*** RECORDS SHOWN ***

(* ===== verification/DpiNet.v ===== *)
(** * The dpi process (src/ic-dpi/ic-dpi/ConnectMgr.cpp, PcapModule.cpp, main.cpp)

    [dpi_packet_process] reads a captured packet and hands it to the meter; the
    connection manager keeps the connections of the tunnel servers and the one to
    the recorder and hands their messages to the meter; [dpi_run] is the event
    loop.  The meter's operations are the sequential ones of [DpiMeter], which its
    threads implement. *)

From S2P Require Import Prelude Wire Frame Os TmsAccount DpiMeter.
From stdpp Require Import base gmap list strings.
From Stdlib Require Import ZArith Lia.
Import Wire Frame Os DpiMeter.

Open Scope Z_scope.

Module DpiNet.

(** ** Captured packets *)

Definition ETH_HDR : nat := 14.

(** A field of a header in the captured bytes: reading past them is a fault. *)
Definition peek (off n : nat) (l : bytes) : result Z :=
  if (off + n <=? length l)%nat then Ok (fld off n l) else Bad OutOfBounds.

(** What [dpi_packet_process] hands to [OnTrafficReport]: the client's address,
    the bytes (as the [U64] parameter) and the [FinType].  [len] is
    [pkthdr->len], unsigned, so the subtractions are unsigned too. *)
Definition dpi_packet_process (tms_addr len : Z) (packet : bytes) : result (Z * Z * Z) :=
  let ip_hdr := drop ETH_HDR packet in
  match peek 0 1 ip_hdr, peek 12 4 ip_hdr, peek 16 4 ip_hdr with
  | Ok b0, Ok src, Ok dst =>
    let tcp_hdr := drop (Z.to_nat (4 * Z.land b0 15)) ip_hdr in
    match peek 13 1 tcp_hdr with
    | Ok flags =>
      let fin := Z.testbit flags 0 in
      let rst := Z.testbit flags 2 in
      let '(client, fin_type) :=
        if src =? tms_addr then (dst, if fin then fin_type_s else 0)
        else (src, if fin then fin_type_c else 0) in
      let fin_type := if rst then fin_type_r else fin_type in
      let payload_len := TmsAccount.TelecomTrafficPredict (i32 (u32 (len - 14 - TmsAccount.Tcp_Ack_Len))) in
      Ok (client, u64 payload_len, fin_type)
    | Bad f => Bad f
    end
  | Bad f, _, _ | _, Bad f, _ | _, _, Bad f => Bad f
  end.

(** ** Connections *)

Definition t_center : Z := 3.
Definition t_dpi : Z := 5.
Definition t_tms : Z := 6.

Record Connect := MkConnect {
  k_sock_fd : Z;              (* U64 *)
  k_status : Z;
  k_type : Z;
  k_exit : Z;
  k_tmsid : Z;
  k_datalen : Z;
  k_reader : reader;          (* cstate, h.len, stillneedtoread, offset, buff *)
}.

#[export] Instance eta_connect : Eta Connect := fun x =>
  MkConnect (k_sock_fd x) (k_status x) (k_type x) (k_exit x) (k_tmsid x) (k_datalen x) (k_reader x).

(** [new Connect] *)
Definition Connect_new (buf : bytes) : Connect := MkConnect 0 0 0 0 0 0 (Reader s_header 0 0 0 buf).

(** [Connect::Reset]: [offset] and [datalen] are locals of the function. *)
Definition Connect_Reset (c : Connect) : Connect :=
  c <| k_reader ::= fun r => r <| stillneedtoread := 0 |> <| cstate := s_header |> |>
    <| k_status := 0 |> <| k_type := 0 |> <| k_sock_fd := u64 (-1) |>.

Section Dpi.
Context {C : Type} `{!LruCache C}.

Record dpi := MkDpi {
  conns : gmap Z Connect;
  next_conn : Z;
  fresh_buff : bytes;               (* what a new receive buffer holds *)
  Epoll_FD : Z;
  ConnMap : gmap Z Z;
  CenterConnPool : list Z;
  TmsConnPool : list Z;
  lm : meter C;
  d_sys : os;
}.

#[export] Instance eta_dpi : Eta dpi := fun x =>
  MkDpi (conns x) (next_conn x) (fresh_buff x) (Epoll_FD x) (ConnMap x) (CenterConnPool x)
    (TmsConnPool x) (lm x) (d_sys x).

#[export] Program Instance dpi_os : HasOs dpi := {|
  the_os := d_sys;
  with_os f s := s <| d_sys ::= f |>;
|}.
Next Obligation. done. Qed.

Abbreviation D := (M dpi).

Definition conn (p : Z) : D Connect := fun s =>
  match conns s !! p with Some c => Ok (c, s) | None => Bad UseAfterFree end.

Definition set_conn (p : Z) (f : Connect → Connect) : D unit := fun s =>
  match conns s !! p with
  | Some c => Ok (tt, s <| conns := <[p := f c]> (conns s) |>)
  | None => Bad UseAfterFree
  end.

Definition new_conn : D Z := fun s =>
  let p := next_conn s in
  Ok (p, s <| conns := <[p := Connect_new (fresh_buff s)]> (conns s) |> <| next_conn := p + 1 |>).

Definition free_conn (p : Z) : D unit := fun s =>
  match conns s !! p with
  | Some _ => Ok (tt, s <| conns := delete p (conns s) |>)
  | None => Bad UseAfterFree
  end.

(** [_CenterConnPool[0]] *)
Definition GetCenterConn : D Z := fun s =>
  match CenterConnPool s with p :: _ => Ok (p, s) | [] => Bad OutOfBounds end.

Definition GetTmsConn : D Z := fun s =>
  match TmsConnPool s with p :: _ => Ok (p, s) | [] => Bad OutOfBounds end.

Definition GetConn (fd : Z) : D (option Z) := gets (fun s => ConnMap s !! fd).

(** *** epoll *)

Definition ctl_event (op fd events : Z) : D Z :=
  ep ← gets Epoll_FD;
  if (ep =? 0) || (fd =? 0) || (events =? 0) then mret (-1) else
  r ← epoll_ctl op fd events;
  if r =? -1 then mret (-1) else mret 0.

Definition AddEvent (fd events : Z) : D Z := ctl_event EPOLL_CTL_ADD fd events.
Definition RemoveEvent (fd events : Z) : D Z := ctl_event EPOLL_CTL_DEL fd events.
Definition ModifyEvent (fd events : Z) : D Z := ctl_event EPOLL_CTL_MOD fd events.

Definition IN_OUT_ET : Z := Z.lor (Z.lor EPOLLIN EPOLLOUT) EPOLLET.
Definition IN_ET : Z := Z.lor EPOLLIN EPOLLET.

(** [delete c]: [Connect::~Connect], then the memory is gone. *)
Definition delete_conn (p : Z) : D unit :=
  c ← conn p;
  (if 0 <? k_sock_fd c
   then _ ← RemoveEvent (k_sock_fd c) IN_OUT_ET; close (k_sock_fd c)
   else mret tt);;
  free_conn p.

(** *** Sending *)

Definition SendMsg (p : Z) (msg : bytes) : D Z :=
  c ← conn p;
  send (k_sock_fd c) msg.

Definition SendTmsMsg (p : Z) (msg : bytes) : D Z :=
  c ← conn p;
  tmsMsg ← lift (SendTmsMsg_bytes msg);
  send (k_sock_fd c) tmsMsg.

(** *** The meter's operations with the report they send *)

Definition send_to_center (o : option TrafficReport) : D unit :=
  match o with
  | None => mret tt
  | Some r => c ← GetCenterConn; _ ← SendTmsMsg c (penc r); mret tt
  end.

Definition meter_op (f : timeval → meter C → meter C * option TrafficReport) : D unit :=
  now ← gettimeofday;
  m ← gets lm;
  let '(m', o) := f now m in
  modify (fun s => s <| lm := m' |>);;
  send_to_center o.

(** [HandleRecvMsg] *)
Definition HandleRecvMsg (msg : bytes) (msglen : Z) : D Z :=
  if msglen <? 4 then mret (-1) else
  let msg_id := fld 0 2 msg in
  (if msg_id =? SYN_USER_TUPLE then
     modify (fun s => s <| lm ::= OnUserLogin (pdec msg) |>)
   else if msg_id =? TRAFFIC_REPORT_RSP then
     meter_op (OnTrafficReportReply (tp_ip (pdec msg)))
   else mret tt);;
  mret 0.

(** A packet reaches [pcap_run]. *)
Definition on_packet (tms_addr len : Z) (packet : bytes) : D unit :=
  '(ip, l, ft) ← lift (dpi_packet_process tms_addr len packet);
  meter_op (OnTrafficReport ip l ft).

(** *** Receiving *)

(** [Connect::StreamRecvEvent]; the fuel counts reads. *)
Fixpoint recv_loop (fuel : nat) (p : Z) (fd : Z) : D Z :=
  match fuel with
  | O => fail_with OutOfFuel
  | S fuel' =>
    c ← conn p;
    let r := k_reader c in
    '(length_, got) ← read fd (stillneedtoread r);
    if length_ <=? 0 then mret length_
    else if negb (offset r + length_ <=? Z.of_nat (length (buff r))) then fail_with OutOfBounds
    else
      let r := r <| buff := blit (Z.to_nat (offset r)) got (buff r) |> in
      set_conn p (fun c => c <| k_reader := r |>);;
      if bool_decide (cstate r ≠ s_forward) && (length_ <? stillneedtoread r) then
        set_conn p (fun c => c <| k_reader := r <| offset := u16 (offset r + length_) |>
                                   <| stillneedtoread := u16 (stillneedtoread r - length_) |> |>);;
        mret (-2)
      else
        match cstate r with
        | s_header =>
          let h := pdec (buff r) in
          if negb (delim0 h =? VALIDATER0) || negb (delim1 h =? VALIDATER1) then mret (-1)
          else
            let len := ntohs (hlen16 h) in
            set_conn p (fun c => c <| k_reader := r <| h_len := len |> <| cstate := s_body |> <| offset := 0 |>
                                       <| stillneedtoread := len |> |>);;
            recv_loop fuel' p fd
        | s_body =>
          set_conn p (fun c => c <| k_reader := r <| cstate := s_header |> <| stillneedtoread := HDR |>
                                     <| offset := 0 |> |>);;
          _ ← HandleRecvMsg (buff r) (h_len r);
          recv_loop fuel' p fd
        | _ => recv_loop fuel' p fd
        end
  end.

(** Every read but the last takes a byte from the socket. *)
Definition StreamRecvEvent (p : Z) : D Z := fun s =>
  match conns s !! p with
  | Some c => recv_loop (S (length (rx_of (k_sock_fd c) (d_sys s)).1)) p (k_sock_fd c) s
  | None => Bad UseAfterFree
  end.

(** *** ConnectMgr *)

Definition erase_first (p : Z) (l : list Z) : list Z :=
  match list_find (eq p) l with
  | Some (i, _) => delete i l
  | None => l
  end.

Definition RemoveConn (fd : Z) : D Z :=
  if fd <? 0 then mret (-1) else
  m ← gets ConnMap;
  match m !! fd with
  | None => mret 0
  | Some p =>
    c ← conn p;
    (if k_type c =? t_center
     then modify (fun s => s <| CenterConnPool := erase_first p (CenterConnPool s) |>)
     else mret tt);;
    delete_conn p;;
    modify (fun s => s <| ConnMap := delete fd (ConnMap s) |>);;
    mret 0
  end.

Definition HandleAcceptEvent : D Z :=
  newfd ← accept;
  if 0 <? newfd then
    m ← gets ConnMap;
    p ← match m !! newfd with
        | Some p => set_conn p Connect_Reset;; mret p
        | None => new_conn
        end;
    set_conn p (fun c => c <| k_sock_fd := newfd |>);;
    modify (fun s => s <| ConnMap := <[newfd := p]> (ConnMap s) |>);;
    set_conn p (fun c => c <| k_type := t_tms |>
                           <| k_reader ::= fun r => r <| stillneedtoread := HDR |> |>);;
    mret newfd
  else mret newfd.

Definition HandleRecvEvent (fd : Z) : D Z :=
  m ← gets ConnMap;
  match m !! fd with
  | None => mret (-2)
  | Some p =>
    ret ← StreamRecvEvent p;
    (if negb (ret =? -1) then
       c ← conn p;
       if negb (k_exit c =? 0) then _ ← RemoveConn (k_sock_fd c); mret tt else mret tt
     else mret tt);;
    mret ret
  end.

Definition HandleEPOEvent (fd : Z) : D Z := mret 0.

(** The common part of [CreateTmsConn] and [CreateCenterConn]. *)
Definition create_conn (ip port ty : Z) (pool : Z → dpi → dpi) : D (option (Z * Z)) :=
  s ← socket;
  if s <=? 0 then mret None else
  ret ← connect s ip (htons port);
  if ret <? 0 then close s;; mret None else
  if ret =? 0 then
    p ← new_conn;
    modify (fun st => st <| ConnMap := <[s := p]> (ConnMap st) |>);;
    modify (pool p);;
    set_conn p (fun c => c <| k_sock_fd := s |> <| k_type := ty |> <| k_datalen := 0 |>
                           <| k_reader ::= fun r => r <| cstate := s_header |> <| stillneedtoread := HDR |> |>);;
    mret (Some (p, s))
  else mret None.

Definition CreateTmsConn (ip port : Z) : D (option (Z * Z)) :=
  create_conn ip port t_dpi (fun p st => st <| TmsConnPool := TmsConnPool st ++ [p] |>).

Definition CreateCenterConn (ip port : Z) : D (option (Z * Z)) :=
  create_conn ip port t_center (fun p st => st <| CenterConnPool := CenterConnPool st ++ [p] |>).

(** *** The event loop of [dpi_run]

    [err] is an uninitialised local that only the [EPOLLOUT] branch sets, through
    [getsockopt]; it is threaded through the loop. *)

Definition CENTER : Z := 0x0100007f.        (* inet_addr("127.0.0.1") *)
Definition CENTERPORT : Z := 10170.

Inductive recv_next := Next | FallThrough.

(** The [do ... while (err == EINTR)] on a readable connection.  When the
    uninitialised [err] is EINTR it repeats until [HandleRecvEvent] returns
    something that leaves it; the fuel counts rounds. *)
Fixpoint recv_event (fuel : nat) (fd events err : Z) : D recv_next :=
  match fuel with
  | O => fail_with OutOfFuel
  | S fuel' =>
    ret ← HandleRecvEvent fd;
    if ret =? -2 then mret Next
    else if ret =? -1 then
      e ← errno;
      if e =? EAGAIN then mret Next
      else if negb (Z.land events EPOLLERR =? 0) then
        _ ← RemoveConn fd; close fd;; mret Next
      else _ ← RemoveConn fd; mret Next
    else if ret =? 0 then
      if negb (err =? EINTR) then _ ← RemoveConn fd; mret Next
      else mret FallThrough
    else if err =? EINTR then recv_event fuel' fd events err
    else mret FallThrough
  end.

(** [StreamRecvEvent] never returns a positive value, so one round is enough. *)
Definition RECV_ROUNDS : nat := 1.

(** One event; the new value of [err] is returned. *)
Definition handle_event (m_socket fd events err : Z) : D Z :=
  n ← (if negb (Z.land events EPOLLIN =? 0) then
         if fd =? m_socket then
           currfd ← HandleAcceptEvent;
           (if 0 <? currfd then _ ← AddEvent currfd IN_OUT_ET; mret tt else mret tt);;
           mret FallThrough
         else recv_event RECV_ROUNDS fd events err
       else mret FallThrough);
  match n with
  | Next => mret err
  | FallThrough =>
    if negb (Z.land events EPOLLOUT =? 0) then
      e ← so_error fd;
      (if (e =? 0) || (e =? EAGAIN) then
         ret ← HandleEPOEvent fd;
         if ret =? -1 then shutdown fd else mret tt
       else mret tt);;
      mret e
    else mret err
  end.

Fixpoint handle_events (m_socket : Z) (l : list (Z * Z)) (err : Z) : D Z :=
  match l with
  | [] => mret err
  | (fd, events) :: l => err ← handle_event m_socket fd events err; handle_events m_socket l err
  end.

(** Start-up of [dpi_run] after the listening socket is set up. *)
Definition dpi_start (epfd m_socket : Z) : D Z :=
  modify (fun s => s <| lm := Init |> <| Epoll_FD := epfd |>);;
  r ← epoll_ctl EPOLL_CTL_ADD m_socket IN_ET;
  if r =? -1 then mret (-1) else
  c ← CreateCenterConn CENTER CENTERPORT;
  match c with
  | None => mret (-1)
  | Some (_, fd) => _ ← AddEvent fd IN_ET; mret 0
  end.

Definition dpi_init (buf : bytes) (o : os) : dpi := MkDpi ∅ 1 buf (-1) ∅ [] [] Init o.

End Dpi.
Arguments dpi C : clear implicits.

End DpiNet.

***

**REQUIRED ACTION:**
Scan the entries above for the line containing "let '(m', o) := f now m in", and copy it and all lines after it exactly, down to and including the line containing "Definition on_packet (tms_addr".

**RESULT OF THE EXERCISE:**
  let '(m', o) := f now m in
  modify (fun s => s <| lm := m' |>);;
  send_to_center o.

(** [HandleRecvMsg] *)
Definition HandleRecvMsg (msg : bytes) (msglen : Z) : D Z :=
  if msglen <? 4 then mret (-1) else
  let msg_id := fld 0 2 msg in
  (if msg_id =? SYN_USER_TUPLE then
     modify (fun s => s <| lm ::= OnUserLogin (pdec msg) |>)
   else if msg_id =? TRAFFIC_REPORT_RSP then
     meter_op (OnTrafficReportReply (tp_ip (pdec msg)))
   else mret tt);;
  mret 0.

(** A packet reaches [pcap_run]. *)
Definition on_packet (tms_addr len : Z) (packet : bytes) : D unit :=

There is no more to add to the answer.